> [Available data]
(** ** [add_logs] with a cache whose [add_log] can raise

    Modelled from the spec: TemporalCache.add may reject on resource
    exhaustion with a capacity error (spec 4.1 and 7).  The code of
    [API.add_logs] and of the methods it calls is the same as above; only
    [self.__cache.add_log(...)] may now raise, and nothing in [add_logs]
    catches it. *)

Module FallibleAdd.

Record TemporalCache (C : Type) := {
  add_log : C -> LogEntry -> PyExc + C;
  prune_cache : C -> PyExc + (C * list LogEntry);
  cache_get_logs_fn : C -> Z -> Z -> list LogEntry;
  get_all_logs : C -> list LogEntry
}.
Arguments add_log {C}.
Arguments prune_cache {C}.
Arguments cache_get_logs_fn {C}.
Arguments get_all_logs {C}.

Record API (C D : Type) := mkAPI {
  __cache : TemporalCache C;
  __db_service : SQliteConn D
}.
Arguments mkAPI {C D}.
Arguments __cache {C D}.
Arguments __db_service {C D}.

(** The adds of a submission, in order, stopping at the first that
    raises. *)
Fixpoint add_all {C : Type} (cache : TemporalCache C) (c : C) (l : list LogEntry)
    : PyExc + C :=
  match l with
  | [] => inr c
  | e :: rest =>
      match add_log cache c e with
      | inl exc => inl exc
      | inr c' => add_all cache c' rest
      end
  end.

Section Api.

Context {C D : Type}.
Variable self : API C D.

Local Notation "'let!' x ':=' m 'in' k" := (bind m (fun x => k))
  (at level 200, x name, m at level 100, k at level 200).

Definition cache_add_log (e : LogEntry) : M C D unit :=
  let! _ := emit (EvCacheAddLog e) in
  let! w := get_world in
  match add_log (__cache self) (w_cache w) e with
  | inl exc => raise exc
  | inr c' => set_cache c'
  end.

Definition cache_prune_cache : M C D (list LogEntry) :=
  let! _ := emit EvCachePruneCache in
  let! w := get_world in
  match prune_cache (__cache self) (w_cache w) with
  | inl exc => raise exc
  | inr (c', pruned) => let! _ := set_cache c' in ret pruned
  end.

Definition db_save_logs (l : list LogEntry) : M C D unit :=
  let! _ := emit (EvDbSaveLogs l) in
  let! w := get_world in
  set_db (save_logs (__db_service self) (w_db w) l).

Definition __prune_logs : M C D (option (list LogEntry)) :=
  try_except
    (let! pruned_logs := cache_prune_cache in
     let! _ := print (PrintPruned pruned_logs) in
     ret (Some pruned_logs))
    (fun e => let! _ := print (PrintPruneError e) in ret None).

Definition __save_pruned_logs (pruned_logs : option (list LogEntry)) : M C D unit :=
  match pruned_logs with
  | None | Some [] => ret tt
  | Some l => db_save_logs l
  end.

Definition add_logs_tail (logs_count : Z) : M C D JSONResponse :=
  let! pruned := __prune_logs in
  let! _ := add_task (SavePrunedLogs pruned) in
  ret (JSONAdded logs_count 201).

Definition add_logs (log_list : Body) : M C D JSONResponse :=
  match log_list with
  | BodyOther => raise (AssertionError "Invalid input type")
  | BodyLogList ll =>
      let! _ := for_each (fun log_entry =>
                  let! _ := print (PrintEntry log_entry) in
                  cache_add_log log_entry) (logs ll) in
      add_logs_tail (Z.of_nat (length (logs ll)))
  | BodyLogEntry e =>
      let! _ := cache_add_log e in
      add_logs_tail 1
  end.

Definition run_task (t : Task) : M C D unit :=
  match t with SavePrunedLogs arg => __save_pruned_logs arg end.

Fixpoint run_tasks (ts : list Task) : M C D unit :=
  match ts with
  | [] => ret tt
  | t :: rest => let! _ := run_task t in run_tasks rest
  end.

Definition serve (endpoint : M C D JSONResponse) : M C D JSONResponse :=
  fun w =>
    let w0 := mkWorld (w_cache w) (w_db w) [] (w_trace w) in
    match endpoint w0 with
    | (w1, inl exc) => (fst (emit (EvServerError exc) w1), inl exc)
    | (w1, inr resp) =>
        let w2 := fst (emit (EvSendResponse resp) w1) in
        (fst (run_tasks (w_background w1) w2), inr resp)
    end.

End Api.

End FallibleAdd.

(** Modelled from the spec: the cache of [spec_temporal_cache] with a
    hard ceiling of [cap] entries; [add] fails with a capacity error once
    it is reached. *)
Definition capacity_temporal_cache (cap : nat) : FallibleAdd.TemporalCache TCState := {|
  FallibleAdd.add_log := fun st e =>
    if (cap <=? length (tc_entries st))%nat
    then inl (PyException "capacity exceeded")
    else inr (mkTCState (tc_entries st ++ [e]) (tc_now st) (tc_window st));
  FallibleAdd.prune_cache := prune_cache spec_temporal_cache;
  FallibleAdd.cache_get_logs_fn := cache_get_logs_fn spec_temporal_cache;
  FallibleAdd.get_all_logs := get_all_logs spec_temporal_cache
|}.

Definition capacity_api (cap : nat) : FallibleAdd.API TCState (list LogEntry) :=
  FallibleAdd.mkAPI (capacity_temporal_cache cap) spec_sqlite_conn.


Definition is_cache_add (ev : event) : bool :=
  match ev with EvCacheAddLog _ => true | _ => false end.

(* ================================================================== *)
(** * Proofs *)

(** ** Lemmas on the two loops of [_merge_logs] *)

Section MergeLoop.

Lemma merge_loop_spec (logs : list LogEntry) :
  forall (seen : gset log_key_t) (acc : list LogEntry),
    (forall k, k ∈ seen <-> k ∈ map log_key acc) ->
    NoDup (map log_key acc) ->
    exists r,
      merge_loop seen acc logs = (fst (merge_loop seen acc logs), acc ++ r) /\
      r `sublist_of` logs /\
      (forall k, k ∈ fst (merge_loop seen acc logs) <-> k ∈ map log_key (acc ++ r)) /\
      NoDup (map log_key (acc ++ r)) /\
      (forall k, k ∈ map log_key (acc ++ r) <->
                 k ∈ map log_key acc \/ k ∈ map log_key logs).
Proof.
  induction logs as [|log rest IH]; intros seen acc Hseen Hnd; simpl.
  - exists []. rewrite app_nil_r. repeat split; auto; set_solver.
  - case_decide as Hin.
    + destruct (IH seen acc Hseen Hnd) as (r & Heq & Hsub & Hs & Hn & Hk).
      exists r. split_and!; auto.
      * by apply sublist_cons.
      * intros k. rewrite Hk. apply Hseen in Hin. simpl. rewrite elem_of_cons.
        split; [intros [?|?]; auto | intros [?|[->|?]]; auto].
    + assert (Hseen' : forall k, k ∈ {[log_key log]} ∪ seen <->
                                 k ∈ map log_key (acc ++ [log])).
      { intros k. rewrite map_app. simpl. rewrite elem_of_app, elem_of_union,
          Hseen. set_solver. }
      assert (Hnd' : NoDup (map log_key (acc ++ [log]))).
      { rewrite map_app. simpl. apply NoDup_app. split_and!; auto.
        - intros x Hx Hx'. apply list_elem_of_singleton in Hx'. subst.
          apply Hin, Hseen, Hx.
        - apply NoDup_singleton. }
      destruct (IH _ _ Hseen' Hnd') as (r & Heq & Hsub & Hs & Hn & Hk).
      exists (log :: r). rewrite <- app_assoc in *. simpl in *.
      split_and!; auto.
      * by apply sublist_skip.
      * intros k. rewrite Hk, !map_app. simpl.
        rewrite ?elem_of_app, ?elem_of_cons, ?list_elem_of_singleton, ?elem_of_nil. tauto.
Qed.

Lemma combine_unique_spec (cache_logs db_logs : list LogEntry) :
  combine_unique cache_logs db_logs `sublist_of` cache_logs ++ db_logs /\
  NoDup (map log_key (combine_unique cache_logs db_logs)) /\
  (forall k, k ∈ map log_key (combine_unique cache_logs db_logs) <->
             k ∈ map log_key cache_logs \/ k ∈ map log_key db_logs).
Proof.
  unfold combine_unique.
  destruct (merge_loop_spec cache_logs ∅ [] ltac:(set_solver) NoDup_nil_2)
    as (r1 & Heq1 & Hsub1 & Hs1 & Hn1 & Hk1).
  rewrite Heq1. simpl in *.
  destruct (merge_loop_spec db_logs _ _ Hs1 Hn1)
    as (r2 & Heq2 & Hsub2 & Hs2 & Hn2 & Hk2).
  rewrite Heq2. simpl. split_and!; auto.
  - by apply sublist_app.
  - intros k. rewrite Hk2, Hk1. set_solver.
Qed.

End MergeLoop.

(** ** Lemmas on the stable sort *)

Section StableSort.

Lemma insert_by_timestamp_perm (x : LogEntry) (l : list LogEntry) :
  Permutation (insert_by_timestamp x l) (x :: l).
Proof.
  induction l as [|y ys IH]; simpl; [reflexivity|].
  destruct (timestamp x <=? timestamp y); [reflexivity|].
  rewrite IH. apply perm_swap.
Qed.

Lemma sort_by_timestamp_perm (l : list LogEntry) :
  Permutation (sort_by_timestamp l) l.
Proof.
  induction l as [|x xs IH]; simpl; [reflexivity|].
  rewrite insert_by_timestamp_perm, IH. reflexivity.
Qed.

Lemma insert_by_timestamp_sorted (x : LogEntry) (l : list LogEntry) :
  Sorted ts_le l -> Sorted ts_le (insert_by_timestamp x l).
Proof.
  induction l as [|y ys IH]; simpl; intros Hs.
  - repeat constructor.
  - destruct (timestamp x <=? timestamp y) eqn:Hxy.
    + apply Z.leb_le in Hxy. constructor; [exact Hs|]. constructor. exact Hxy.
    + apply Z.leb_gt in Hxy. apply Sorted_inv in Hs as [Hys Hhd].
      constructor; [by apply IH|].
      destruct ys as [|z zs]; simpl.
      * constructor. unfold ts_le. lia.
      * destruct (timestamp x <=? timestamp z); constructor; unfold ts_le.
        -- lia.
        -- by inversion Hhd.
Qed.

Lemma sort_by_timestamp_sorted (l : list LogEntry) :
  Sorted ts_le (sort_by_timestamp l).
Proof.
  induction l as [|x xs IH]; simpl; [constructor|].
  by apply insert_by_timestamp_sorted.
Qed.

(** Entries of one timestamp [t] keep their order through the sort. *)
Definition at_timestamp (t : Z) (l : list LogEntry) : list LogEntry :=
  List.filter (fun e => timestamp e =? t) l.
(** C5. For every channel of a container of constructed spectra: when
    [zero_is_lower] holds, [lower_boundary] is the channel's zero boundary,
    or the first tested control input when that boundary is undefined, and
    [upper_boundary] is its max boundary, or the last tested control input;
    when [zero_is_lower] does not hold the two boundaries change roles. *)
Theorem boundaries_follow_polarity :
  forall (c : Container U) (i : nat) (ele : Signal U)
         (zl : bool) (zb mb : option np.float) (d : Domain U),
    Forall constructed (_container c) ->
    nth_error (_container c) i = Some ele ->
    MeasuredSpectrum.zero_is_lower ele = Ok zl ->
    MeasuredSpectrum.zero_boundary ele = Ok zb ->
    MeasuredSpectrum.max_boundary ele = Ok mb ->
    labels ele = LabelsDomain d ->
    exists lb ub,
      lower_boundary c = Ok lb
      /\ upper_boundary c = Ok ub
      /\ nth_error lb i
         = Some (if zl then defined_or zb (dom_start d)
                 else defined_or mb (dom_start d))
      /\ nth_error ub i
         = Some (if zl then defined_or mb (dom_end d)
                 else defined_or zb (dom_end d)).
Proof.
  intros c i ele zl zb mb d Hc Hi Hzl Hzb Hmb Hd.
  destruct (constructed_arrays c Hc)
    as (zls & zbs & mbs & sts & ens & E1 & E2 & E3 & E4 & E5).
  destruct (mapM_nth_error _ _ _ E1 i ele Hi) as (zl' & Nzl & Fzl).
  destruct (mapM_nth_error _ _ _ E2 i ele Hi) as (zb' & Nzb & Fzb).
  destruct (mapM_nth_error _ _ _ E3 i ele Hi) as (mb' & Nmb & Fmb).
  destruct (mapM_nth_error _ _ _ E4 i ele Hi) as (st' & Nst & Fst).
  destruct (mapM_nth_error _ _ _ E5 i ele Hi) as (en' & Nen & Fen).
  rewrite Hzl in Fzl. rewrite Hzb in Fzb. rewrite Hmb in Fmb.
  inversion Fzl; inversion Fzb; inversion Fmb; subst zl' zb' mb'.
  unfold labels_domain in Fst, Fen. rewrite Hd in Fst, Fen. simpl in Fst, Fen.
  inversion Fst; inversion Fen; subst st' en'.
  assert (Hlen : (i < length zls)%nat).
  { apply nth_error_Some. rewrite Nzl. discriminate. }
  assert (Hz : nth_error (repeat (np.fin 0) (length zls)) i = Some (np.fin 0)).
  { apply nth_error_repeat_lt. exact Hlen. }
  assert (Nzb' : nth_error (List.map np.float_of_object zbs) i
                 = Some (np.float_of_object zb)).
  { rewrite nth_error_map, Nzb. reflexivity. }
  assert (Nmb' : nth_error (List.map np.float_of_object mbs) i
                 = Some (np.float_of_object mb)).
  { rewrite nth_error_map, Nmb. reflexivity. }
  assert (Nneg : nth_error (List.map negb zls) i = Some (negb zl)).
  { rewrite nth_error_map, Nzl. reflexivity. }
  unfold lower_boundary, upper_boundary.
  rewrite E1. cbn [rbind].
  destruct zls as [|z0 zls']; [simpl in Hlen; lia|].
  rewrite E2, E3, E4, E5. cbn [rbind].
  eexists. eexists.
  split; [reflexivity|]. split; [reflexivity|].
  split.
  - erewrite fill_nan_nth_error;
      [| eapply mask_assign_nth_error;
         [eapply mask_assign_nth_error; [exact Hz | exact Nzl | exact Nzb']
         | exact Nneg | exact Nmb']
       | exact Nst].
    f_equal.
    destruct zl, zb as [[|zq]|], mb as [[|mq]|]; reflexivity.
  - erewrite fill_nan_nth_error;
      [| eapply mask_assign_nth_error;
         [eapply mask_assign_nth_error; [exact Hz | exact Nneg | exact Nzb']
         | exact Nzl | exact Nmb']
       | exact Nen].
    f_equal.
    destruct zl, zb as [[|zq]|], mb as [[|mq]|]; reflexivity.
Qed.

> [Work request]
In the entries above, find lines with "subst" and copy each.

> [Response box]
        - intros x Hx Hx'. apply list_elem_of_singleton in Hx'. subst.
  inversion Fzl; inversion Fzb; inversion Fmb; subst zl' zb' mb'.
  inversion Fst; inversion Fen; subst st' en'.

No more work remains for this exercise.